Banjarnegara, PNN NEWS – Setiap pasien yang mendatangi fasilitas kesehatan tentu mengharapkan pelayanan yang baik dan profesional. Namun, harapan tersebut tidak dirasakan oleh TYO saat berobat ke salah satu klinik Rumah Keperawatan Mandiri di Desa Somawangi, Kecamatan Mandiraja, Kabupaten Banjarnegara, pada Kamis, 27 Februari 2025, sekitar pukul 17.00 WIB.
TYO mengaku mendapat perlakuan tidak menyenangkan dari seorang petugas kesehatan berinisial HD, yang diduga sebagai pemilik klinik tersebut dan dikenal masyarakat sebagai “Mantri.” Menurut keterangannya, ia justru diusir dan diminta mencari pengobatan di tempat lain.
Saat dikonfirmasi oleh PNN NEWS, TYO mengungkapkan bahwa dirinya tiba di klinik sekitar pukul 16.30 WIB dan mendapati tiga pasien lain sedang mengantre, menjadikannya pasien keempat dalam daftar antrean.
“Setelah beberapa saat, Mantri HD datang dan mulai memanggil pasien pertama. Pemeriksaan berlangsung normal dan tidak terlalu lama,” ujar TYO.
Namun, situasi berubah saat pasien kedua menjalani pemeriksaan, yang menurut TYO berlangsung lebih lama dari biasanya. Hal ini membuat beberapa pasien dalam antrean bertanya-tanya.
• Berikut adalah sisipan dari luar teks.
Lemma memory_law_extend_lost now d lease q :
  memory_valid q -> 0 < lease -> (forall a t, memory_status q (DKey d) <> Leased a (DReceipt d) t) ->
  exists e, Extend now d lease q = (q, Some e) /\ (e = Sentinel ErrClosed \/ Is e ErrLeaseLost = true).
Proof.
  intros Hv Hp Hl. destruct (memory_not_leased d q Hv Hl) as (e & He & Hk). exists e. split; [|done].
  unfold Extend. replace (lease <=? 0) with false by (symmetry; apply Z.leb_gt; lia). by rewrite He.
Qed.

Lemma memory_law_extend now d lease a t q :
  memory_valid q -> 0 < lease -> DReceipt d <> "" ->
  memory_status q (DKey d) = Leased a (DReceipt d) t ->
  exists q', Extend now d lease q = (q', None) /\ memory_valid q' /\
    moved memory_status (DKey d) (Leased a (DReceipt d) (now + lease)) q q'.
Proof.
  intros Hv Hlease Hr Hs.
  destruct (memory_leased d a t q Hv Hr Hs) as (j & Hl & Hc & Hk & Ha & Hf & Hres & Hkey).
  pose proof Hl as (_ & _ & _ & Hrec & _)%leased_Ok.
  unfold Extend. rewrite Hl. replace (lease <=? 0) with false by (symmetry; apply Z.leb_gt; lia).
  eexists. split; [reflexivity|]. split.
  - apply (memory_valid_put _ _ q); [done..|]. split; simpl; [done|]. by rewrite Hf.
  - match goal with |- moved _ _ _ _ (put_job _ ?j' _) =>
      pose proof (memory_moved_put (DKey d) j' q q eq_refl) as Hm end.
    revert Hm. simpl. by rewrite Hf, Hres, Ha, Hrec.
Qed.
“Orang tua saya kemudian memberanikan diri untuk bertanya kepada Mantri HD mengapa pemeriksaan begitu lama. Namun, di luar dugaan, petugas tersebut merespons dengan nada kasar dan justru mengusir kami, menyuruh mencari pengobatan di tempat lain,” ungkapnya.
Setelah pasien kedua selesai ditangani, HD kembali ke ruang tunggu dan, menurut TYO, kembali mengusir orang tuanya. Akibat kejadian tersebut, TYO beserta keluarganya akhirnya memutuskan untuk meninggalkan klinik dan membatalkan niat berobat.
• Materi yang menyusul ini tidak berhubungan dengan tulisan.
(** Increment computes on 64-bit integers without wrapping: it stores and returns the exact
    sum of the live value and delta, in a form that reads back as that integer and leaving
    other keys alone, or fails without a change because the value is not an integer or the
    sum does not fit. *)
Theorem increment_exact clk key delta ttl m :
  in_int64 delta ->
  match increment false clk key delta ttl m with
  | (m', Ok v) =>
      (exists cur, current (clk 0%nat) key m = Ok cur /\ v = cur + delta) /\
      (exists e, m' !! key = Some (mkItem (encodeInt v) e)) /\ decodeInt (encodeInt v) = Ok (Some v) /\
      forall k, k <> key -> m' !! k = m !! k
  | (m', Err e) =>
      m' = m /\ (e = NotInteger key /\ current (clk 0%nat) key m = Err e \/
                 e = Overflow key /\ exists cur, current (clk 0%nat) key m = Ok cur /\
                   ~ in_int64 (cur + delta))
  end.
Proof.
  intros Hd. unfold increment. destruct (current (clk 0%nat) key m) as [cur|e] eqn:E.
  - pose proof (current_range _ _ _ _ E) as Hc. rewrite wouldOverflow_spec by done.
    case_bool_decide as Hi; simpl; [|split; [done|]; right; eauto].
    rewrite wrap_int64_id by done. split; [eauto|]. rewrite lookup_insert_eq.
    split; [eauto|]. split; [by apply decodeInt_encodeInt|].
    intros k Hk. by rewrite lookup_insert_ne.
  - split; [done|]. left. split; [|done]. unfold current in E. split_cases; done.
Qed.

(** [DecrementExisting] is exact or changes nothing. *)
Theorem DecrementExisting_exact now key delta m :
  in_int64 delta ->
  match view now m key with
  | None => DecrementExisting false now key delta m = (m, (0, false, None))
  | Some i =>
      match decodeInt (payload i) with
      | Ok (Some z) =>
          DecrementExisting false now key delta m =
            if bool_decide (in_int64 (z - delta))
            then (<[key := mkItem (encodeInt (z - delta)) (expiresAt i)]> m, (z - delta, true, None))
            else (m, (0, true, Some (Overflow key)))
      | _ => DecrementExisting false now key delta m = (m, (0, true, Some (NotInteger key)))
      end
  end.
Proof.
  intros Hd. unfold DecrementExisting, view. destruct (m !! key) as [i|] eqn:E; [|done].
  destruct (expired now i); [done|]. destruct (decodeInt (payload i)) as [[z|]|e] eqn:Ez; try done.
  rewrite decrementOverflow_spec by eauto using decodeInt_range.
  case_bool_decide; simpl; [|done]. by rewrite wrap_int64_id.
Qed.

(** Hits of a limiter on one key, each with its clock, and what they count. *)
Fixpoint hits (key : string) (ttl : duration) (l : list (nat -> time)) (m : memory)
    : memory * list (result cacheError Z) :=
  match l with
  | [] => (m, [])
  | clk :: l =>
      let '(m, r) := IncrementTTL false clk key 1 ttl m in
      let '(m, rs) := hits key ttl l m in (m, r :: rs)
  end.

Lemma IncrementTTL_live clk key ttl m n e :
  0 < ttl -> 0 <= n < max_int64 -> 0 < e -> clk 0%nat < e -> clk 1%nat < e ->
  m !! key = Some (mkItem (encodeInt n) e) ->
  IncrementTTL false clk key 1 ttl m = (<[key := mkItem (encodeInt (n + 1)) e]> m, Ok (n + 1)).
Proof.
  intros Ht Hn He H0 H1 Hm. unfold IncrementTTL, validateCounterTTL.
  replace (ttl <=? 0) with false by (symmetry; apply Z.leb_gt; lia).
  assert (forall i, clk i < e -> expired (clk i) (mkItem (encodeInt n) e) = false) as Hx.
  { intros i Hi. unfold expired. simpl. apply andb_false_iff. right.
    apply negb_false_iff, Before_true. done. }
  unfold increment, current, keptExpiry. rewrite Hm, !Hx by done. simpl payload.
  assert (in_int64 n) by (unfold in_int64, min_int64; lia).
  rewrite decodeInt_encodeInt by done.
  rewrite wouldOverflow_spec by (done || unfold in_int64, min_int64, max_int64; lia).
  assert (in_int64 (n + 1)) by (unfold in_int64, min_int64, max_int64 in *; lia).
  rewrite bool_decide_eq_true_2 by done. simpl. rewrite wrap_int64_id by done.
  unfold IsZero. by replace (e =? 0) with false by (symmetry; apply Z.eqb_neq; lia).
Qed.

Lemma IncrementTTL_fresh clk key ttl m :
  0 < ttl -> view (clk 0%nat) m key = None -> clk 0%nat <= clk 1%nat ->
  IncrementTTL false clk key 1 ttl m =
    (<[key := mkItem (encodeInt 1) (clk 1%nat + ttl)]> m, Ok 1).
Proof.
  intros Ht Hv Hc. unfold IncrementTTL, validateCounterTTL.
  replace (ttl <=? 0) with false by (symmetry; apply Z.leb_gt; lia).
  assert (view (clk 1%nat) m key = None) as Hv1.
  { unfold view in *. destruct (m !! key); [|done]. destruct (expired (clk 0%nat) _) eqn:E; [|done].
    by rewrite (expired_mono _ _ _ Hc E). }
  unfold increment. rewrite current_view, keptExpiry_view, Hv, Hv1.
  simpl. by replace (0 <? ttl) with true by (symmetry; apply Z.ltb_lt; lia).
Qed.

Lemma hits_live key ttl l : forall m n e,
  0 < ttl -> 0 < e -> 0 <= n -> n + Z.of_nat (length l) <= max_int64 ->
  Forall (fun clk => clk 0%nat < e /\ clk 1%nat < e) l ->
  m !! key = Some (mkItem (encodeInt n) e) ->
  (hits key ttl l m).2 = map (fun i => Ok (n + Z.of_nat i)) (seq 1 (length l)) /\
  (hits key ttl l m).1 !! key = Some (mkItem (encodeInt (n + Z.of_nat (length l))) e).
Proof.
  induction l as [|clk l IH]; intros m n e Ht He Hn Hl Hc Hm; simpl; [by rewrite Z.add_0_r|].
  inversion Hc as [|? ? [H0 H1] Hc']; subst. simpl length in Hl.
  rewrite (IncrementTTL_live clk key ttl m n e) by (done || lia).
  destruct (IH (<[key := mkItem (encodeInt (n + 1)) e]> m) (n + 1) e) as [Hr Hk];
    [done | done | lia | lia | done | by rewrite lookup_insert_eq |].
  destruct (hits key ttl l _) as [m' rs]. simpl in *. subst rs. split.
  - f_equal. rewrite <- (seq_shift (length l) 1), map_map. apply map_ext. intros i. f_equal. lia.
  - rewrite Hk. do 2 f_equal. f_equal. lia.
Qed.

(** A fixed-window counter counts every hit: the calls of IncrementTTL within a window
    return 1, 2, 3 and so on, keep the deadline of the first, and the first call after the
    deadline starts again at 1. *)
Theorem window_counts_every_hit key ttl first l m :
  0 < ttl -> 0 < first 1%nat -> view (first 0%nat) m key = None -> first 0%nat <= first 1%nat ->
  let deadline := first 1%nat + ttl in
  Forall (fun clk => clk 0%nat < deadline /\ clk 1%nat < deadline) l ->
  Z.of_nat (length l) < max_int64 ->
  (hits key ttl (first :: l) m).2 = map (fun i => Ok (Z.of_nat i)) (seq 1 (S (length l))) /\
  (hits key ttl (first :: l) m).1 !! key =
    Some (mkItem (encodeInt (Z.of_nat (S (length l)))) deadline) /\
  forall clk, deadline <= clk 0%nat -> clk 0%nat <= clk 1%nat ->
    (IncrementTTL false clk key 1 ttl (hits key ttl (first :: l) m).1).2 = Ok 1.
Proof.
  intros Ht Hp Hv Hc deadline Hl Hn. cbn [hits]. rewrite (IncrementTTL_fresh first key ttl m) by done.
  fold deadline.
  destruct (hits_live key ttl l (<[key := mkItem (encodeInt 1) deadline]> m) 1 deadline)
    as [Hr Hk]; [done | lia | lia | lia | done | by rewrite lookup_insert_eq |].
  destruct (hits key ttl l _) as [m' rs]. cbn [fst snd] in *. subst rs. split; [|split].
  - simpl. f_equal. rewrite <- (seq_shift (length l) 1), map_map. apply map_ext. intros i. f_equal. lia.
  - rewrite Hk. do 2 f_equal. f_equal. lia.
  - intros clk Hd Hc'. rewrite (IncrementTTL_fresh clk key ttl m'); [done|done| |done].
    unfold view. rewrite Hk. unfold expired. simpl.
    replace (IsZero deadline) with false by (symmetry; apply Z.eqb_neq; lia).
    by replace (Before (clk 0%nat) deadline) with false by (symmetry; apply Before_false; lia).
Qed.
PNN NEWS mencoba mengonfirmasi kejadian ini kepada HD. Ia membenarkan adanya insiden tersebut, tetapi memberikan penjelasan berbeda mengenai kronologi kejadian.
“Benar memang ada kejadian itu. Saat itu saya sedang menangani pasien dengan patah tulang. Kemudian bapaknya Dewi melihat dari jendela dan saya bertanya, ‘Ada apa, Pak?’ Lalu beliau langsung berkata dengan nada tinggi, ‘Yang ditangani yang sakit dulu, bukan yang konsultasi.’ Saya jujur terkejut karena selama 21 tahun menjadi tenaga kesehatan belum pernah dibentak seperti itu. Karena merasa tidak bisa memenuhi ekspektasi keluarganya, saya menyarankan mereka mencari pengobatan di tempat lain,” jelas HD.
Ia juga menambahkan bahwa kliniknya beroperasi di bawah pengawasan Puskesmas setempat, yang secara berkala melakukan supervisi dan evaluasi setiap enam bulan sekali.
Menanggapi kejadian ini, pakar hukum Rasmono, S.H., menyatakan bahwa perawat yang membuka praktik mandiri harus mengacu pada peraturan yang berlaku, di antaranya:
- Pasal 6 Permenkes RI Nomor HK.02.02/MENKES/148/I/2010 tentang Izin Penyelenggaraan Praktik Perawat.
- Undang-Undang Nomor 38 Tahun 2014 tentang Keperawatan, khususnya Pasal 19, 20, 21, dan 33.
- Peraturan Menteri Kesehatan RI Nomor 17 Tahun 2013, yang merupakan revisi dari Permenkes Nomor HK.02.02/MENKES/148/I/2010.
Menurutnya, setiap perawat yang hendak melakukan praktik mandiri atau bekerja di fasilitas kesehatan wajib memiliki Surat Izin Praktik Perawat (SIPP)serta Surat Tanda Registrasi (STR) yang dikeluarkan oleh Konsil Keperawatan.
“Dengan adanya landasan hukum ini, perawat yang terjun ke masyarakat harus benar-benar kompeten dan diakui oleh negara, yaitu dengan memiliki STR dan SIPP yang sah,” tegas Rasmono.